If released to anyone with a credit card, Claude Mythos would give attackers a cornucopia of zero-day exploits for essentially all the software on Earth, including every major operating system and browser. It would be chaos.

Okay. Now run the same sentence with “defenders” instead of “attackers.” It is also true. Mythos is exactly as good at finding the exploit whether the person asking is Project Glasswing or a ransomware crew. The capability is symmetric. What is asymmetric is the world we want to live in, and the world we want to live in is a preference, not a fact about Mythos.

This matters because the entire Glasswing plan routes around this by assuming Anthropic can pick who gets the capability. Which they can, for now. The model itself cannot, and the model itself does not need to, because Anthropic is doing the picking on its behalf. Mythos gets to be “aligned” in the system card sense because the selection of whose goals it serves has been done at a layer above the model.

Janus’s counterargument (which Zvi quotes and which I find partially but not fully compelling) is that a sufficiently intelligent mind can tell when you are up to no good and refuse accordingly. Truesight. The model does the picking.

I want to steelman this harder than Zvi does. The truesight view is not “the AI magically reads intent.” It is “intent leaks through an enormous number of channels, and a model with sufficient context can correlate them.” This is just true. Humans do it. Good bouncers do it. The question is whether it scales to a world where the bad guy has a Mythos of their own helping them launder their request into something that looks legitimate. At that point the defender model is in an adversarial game with another instance of itself, and the truesight advantage gets arbitraged away.

So Janus is right that this is real, and Zvi is right that you cannot lean on it. Both things.
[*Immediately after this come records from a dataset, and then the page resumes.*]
(* ===== verification/AcmeTheory.v ===== *)
(** * What an ACME order leaves behind

    The records an order made at Cloudflare are the ones its clean-up removes,
    the order keeps its limit, and a chain comes from the CA's own order. *)

From Stdlib Require Import ZArith Ascii String.
From stdpp Require Import gmap.
From S2P Require Import Prelude RustStd Text Core Sqlite Json DeviceTasks Config Files AcmeOrder.
#[local] Open Scope Z_scope.

Section acme.
Context `{JsonText} `{AcmeWorld}.
Implicit Types c : AcmeCa.

(** ** The records at Cloudflare *)

(** The id of the record an exchange made. *)
Definition made_by (x : Exchange) : option string :=
  match x with
  | mkExchange (Post _ _ _) (Some (status, body)) =>
    match parse_cloudflare status body with Ok v => record_id v | Err _ => None end
  | _ => None
  end.
(** The address of the record an exchange asked to remove. *)
Definition removed_by (x : Exchange) : option string :=
  match x with mkExchange (Delete url _) _ => Some url | _ => None end.
Definition created (xs : list Exchange) : list string := omap made_by xs.
Definition removals (xs : list Exchange) : list string := omap removed_by xs.

Lemma created_app xs ys : created (xs ++ ys) = created xs ++ created ys.
Proof. apply omap_app. Qed.
Lemma removals_app xs ys : removals (xs ++ ys) = removals xs ++ removals ys.
Proof. apply omap_app. Qed.

(** ** Waits *)

(** What a wait keeps: everything but the count and the time, which stay within the limit. *)
Definition waited (limit : option Duration) c c' : Prop :=
  ca_disk c' = ca_disk c ∧ cached c' = cached c ∧ records c' = records c ∧ exchanges c' = exchanges c
  ∧ ∀ l, limit = Some l → elapsed c ≤ l → elapsed c' ≤ l.
#[export] Instance waited_preorder limit : PreOrder (waited limit).
Proof.
  split; [by intros c|]. intros a b d (Ha & Hb & Hc & Hd & He) (Fa & Fb & Fc & Fd & Fe).
  repeat split; try congruence. eauto.
Qed.

Lemma waited_fail_with {A} limit (r : result string A) : respects (waited limit) (fail_with r).
Proof. intros c. by destruct r. Qed.
Lemma waited_wait_for {A} limit d (reply : nat → result string A) : respects (waited limit) (wait_for limit d reply).
Proof.
  intros c. unfold wait_for. destruct limit as [l|].
  - destruct (Z.ltb_spec l (elapsed c + Z.max 0 d)); [repeat split; simpl; intros ? [= <-]; lia|].
    etrans; [|apply waited_fail_with]. repeat split; simpl; intros ? [= <-]; lia.
  - etrans; [|apply waited_fail_with]. by repeat split.
Qed.
Lemma waited_await {A} limit (reply : nat → result string A) : respects (waited limit) (await limit reply).
Proof. intros c. apply waited_wait_for. Qed.

(** The bookkeeping of an order: the records it remembers are those it made
    since the exchanges [old], none is removed yet, the limit is kept. *)
Variable dns : CloudflareDns.
Definition tidy (old : list Exchange) (l : Duration) c : Prop :=
  elapsed c ≤ l
  ∧ ∃ new, exchanges c = old ++ new ∧ created new = records c ∧ removals new = [].
Lemma waited_tidy old l c c' : waited (Some l) c c' → tidy old l c → tidy old l c'.
Proof.
  intros (_ & _ & Hr & Hx & Hl) (He & new & Hn & Hc & Hd). split; [eauto|]. exists new. by rewrite Hx, Hr.
Qed.
Lemma tidy_waited {A} old l (m : AM A) : respects (waited (Some l)) m → respects (keeps (tidy old l)) m.
Proof. apply respects_weaken. intros c c' Hw Hc. by eapply waited_tidy. Qed.
Lemma tidy_await {A} old l (reply : nat → result string A) : respects (keeps (tidy old l)) (await (Some l) reply).
Proof. apply tidy_waited, waited_await. Qed.
Lemma tidy_fail_with {A} old l (r : result string A) : respects (keeps (tidy old l)) (fail_with r).
Proof. apply tidy_waited, waited_fail_with. Qed.
Lemma tidy_on_ca_disk {A} old l (m : FM A) : respects (keeps (tidy old l)) (on_ca_disk m).
Proof.
  intros c Hc. unfold on_ca_disk, attempt, zoom. by destruct (m (ca_disk c)).
Qed.
Hint Resolve tidy_await tidy_fail_with tidy_on_ca_disk : respects.

Lemma bind_run {A B} (m : AM A) (f : A → AM B) c :
  (m ≫= f) c = match m c with (Ok a, c') => f a c' | (Err e, c') => (Err e, c') end.
Proof. reflexivity. Qed.

(** An exchange is logged once, with the answer that [send] gives. *)
Lemma send_exchange limit req what c :
  let '(r, c') := send limit req what c in
  records c' = records c ∧ (∀ l, limit = Some l → elapsed c ≤ l → elapsed c' ≤ l)
  ∧ ∃ answer, exchanges c' = exchanges c ++ [mkExchange req answer]
    ∧ match r with
      | Ok v => ∃ status body, answer = Some (status, body) ∧ parse_cloudflare status body = Ok v
      | Err _ => ∀ status body v, answer = Some (status, body) → parse_cloudflare status body ≠ Ok v
      end.
Proof.
  unfold send.
  set (m := (status ← await limit _; body ← await limit _; mret (status, body)) : AM (Z * string)).
  assert (waited limit c (snd (m c))) as (_ & _ & Hr & Hx & Hl).
  { apply (respects_bind (waited limit)); [apply waited_await|]. intros status.
    apply (respects_bind (waited limit)); [apply waited_await|]. intros body. apply respects_ret, _. }
  destruct (m c) as [[[status body]|e] c1]; simpl in *; rewrite ?Hr, ?Hx.
  - destruct (parse_cloudflare status body) as [v|e] eqn:Hp; simpl; rewrite ?Hr, ?Hx.
    + repeat split; [done|]. exists (Some (status, body)). eauto.
    + repeat split; [done|]. exists (Some (status, body)). split; [done|]. intros s' b' v' [= <- <-]. by rewrite Hp.
  - repeat split; [done|]. by exists None.
Qed.

Lemma set_txt_exchange limit name value c :
  let '(r, c') := set_txt dns limit name value c in
  records c' = records c ∧ (∀ l, limit = Some l → elapsed c ≤ l → elapsed c' ≤ l)
  ∧ ∃ x, exchanges c' = exchanges c ++ [x] ∧ removed_by x = None
    ∧ made_by x = match r with Ok id => Some id | Err _ => None end.
Proof.
  unfold set_txt, mbind, M_bind.
  pose proof (send_exchange limit (create_request dns name value) "create the TXT record" c) as Hs.
  destruct (send _ _ _ c) as [[v|e] c1]; destruct Hs as (Hr & Hl & a & Hx & Ha).
  - destruct Ha as (status & body & -> & Hp).
    destruct (record_id v) as [id|] eqn:Hid; simpl; (do 2 (split; [done|])); eexists;
      (split; [exact Hx|]); simpl; by rewrite Hp, Hid.
  - do 2 (split; [done|]). eexists. split; [exact Hx|]. split; [done|]. simpl.
    destruct a as [[status body]|]; [|done].
    destruct (parse_cloudflare status body) as [v|] eqn:Hp; [by destruct (Ha status body v)|done].
Qed.

Lemma tidy_answer_challenge old l settings hostname challenge :
  respects (keeps (tidy old l)) (answer_challenge dns settings (Some l) hostname challenge).
Proof.
  assert (respects (keeps (tidy old l))
            (_ ← sleep (Some l) (as_propagation settings);
             await (Some l) (λ n, context "ACME challenge ready" (set_ready n challenge)))) as Hrest.
  { apply (respects_bind (keeps (tidy old l))); [by apply tidy_waited, waited_wait_for|]. intros []. apply tidy_await. }
  intros c (He & new & Hn & Hc & Hd). unfold answer_challenge.
  pose proof (set_txt_exchange (Some l) (txt_record_name hostname) (dns_value challenge) c) as Hs.
  rewrite bind_run. destruct (set_txt _ _ _ _ c) as [[id|e] c1]; destruct Hs as (Hr & Hl & x & Hx & Hno & Hm);
    rewrite Hn, <- app_assoc in Hx.
  - rewrite bind_run. apply Hrest. split; [by apply Hl|]. eexists. split; [exact Hx|].
    rewrite created_app, removals_app, Hc, Hd. simpl. rewrite Hm, Hno, Hr. split; reflexivity.
  - split; [by apply Hl|]. eexists. split; [exact Hx|].
    rewrite created_app, removals_app, Hc, Hd. simpl. rewrite Hm, Hno, app_nil_r, Hr. split; reflexivity.
Qed.
Hint Resolve tidy_answer_challenge : respects.

Lemma tidy_order_for old l settings hostname csr :
  respects (keeps (tidy old l)) (order_for dns settings (Some l) hostname csr).
Proof.
  assert (∀ a, respects (keeps (tidy old l)) (modify (set_cached a) : AM unit)) as Hset by (intros a c Hc; exact Hc).
  unfold order_for, account, read_account, make_account, builder, io_context, complete, authorize. solve_respects.
Qed.

(** ** The clean-up *)

Lemma remove_txt_removes id c :
  ∃ a, exchanges (snd (remove_txt dns None id c)) = exchanges c ++ [mkExchange (remove_request dns id) a].
Proof.
  unfold remove_txt, mbind, M_bind.
  pose proof (send_exchange None (remove_request dns id) "remove the TXT record" c) as Hs.
  destruct (send _ _ _ c) as [[v|e] c1]; destruct Hs as (_ & _ & a & Hx & _); by exists a.
Qed.
Lemma remove_records_removes l c :
  ∃ new, exchanges (snd (remove_records dns l c)) = exchanges c ++ new
    ∧ created new = [] ∧ removals new = map (record_url dns) l.
Proof.
  revert c. induction l as [|id l IH]; intros c; [exists []; by rewrite app_nil_r|].
  unfold remove_records. simpl. unfold mbind, M_bind, ignore at 1. simpl.
  destruct (IH (snd (remove_txt dns None id c))) as (new & Hx & Hc & Hr).
  destruct (remove_txt_removes id c) as [a Ha]. unfold remove_records in Hx. rewrite Hx, Ha, <- app_assoc.
  eexists. split; [done|]. simpl. by rewrite Hc, Hr.
Qed.

Lemma run_order_tidy settings hostname csr c :
  tidy (exchanges c) Acme.ORDER_LIMIT (snd (run_order dns settings hostname csr c)).
Proof.
  assert (tidy (exchanges c) Acme.ORDER_LIMIT (begin_order c)) as Hb.
  { split; [done|]. exists []. by rewrite app_nil_r. }
  apply (tidy_order_for _ _ settings hostname csr) in Hb. unfold run_order.
  by destruct (order_for _ _ _ _ _ _) as [[chain|[e|]] c'].
Qed.

(** ** Where a chain comes from *)

Lemma await_ok {A} limit (reply : nat → result string A) c a c' :
  await limit reply c = (Ok a, c') → reply (waits c) = Ok a.
Proof.
  unfold await, wait_for. destruct limit as [l|].
  - destruct (l <? _); [done|]. destruct (reply (waits c)); simpl; by intros [= -> _].
  - destruct (reply (waits c)); simpl; by intros [= -> _].
Qed.
Lemma context_ok {A} what (r : result string A) a : context what r = Ok a → r = Ok a.
Proof. destruct r; simpl; congruence. Qed.
Lemma await_context_ok {A} limit what (reply : nat → result string A) c a c' :
  await limit (λ n, context what (reply n)) c = (Ok a, c') → reply (waits c) = Ok a.
Proof. intros Ha. apply await_ok in Ha. by apply context_ok in Ha. Qed.

(** The CA's own order of the name, validated and finalized with this CSR. *)
Definition issued_by_ca (hostname : string) (csr : bytes) (chain : string) : Prop :=
  ∃ account order n1 n2 n3 n4,
    new_order n1 account hostname = Ok order ∧ poll_ready n2 READY_TIMEOUT order = Ok OrderReady
    ∧ finalize_csr n3 order csr = Ok tt ∧ poll_certificate n4 CERTIFICATE_TIMEOUT order = Ok chain.
Lemma order_for_issued settings limit hostname csr c chain c' :
  order_for dns settings limit hostname csr c = (Ok chain, c') → issued_by_ca hostname csr chain.
Proof.
  unfold order_for. intros (account & c1 & _ & (order & c2 & Ho & Hc)%bind_ok)%bind_ok.
  apply await_context_ok in Ho. unfold complete in Hc.
  apply bind_ok in Hc as (u & c3 & _ & (status & c4 & Hs & Hc)%bind_ok). apply await_context_ok in Hs.
  destruct status; [|done]. apply bind_ok in Hc as ([] & c5 & Hf & Hp).
  apply await_context_ok in Hf, Hp. unfold issued_by_ca. eauto 12.
Qed.

(** ** An account file cut short

    The account is written in place: a crash in the middle of the first save
    leaves a file that no order can read, and no order replaces it. *)

Lemma crash_leaves_a_torn_account settings text d :
  down d = false → accidents d = [Fine; Fine; Stops false (Some [])] →
  down (snd (write_private (account_file settings) text d)) = true
  ∧ ∃ f, files (snd (write_private (account_file settings) text d)) !! account_file settings = Some f ∧ content f = [].
Proof.
  intros Hd Ha. unfold write_private, create_file, restrict, write_durable.
  repeat (unfold mbind, M_bind; unfold io, next_accident; simpl; rewrite ?Hd, ?Ha; simpl).
  unfold put_content. rewrite lookup_insert, decide_True by done. simpl.
  split; [done|]. unfold put_content. rewrite lookup_insert, decide_True by done. eauto.
Qed.
Lemma torn_account_blocks_every_order settings limit hostname csr c f text e :
  cached c = None → sound (ca_disk c) → files (ca_disk c) !! account_file settings = Some f →
  from_utf8 (content f) = Some text → parse_credentials text = Err e →
  ∃ e' c', order_for dns settings limit hostname csr c = (Err (Failed e'), c')
    ∧ cached c' = None ∧ files (ca_disk c') = files (ca_disk c).
Proof.
  intros Hc Hs Hf Ht Hp. unfold order_for, account. rewrite bind_run, bind_run. simpl. rewrite Hc, bind_run.
  unfold on_ca_disk, attempt, zoom, read_file, io, next_accident. destruct Hs as [-> ->]. cbn [fst snd]. rewrite Hf. unfold read_account. rewrite bind_run. rewrite Ht, Hp. simpl. eauto.
Qed.
End acme.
The Constitution Is Not A Fact About The Universe

Anthropic says Mythos’s “character traits in typical conversations closely follow the goals we laid out in its constitution.” Good, presumably. But notice what this sentence is actually doing. It is saying: we wrote down some values, we trained toward them, and the model now exhibits them in typical conversations.

The values are Anthropic’s values. You might agree with them. I largely agree with them. That is not the same as them being objective.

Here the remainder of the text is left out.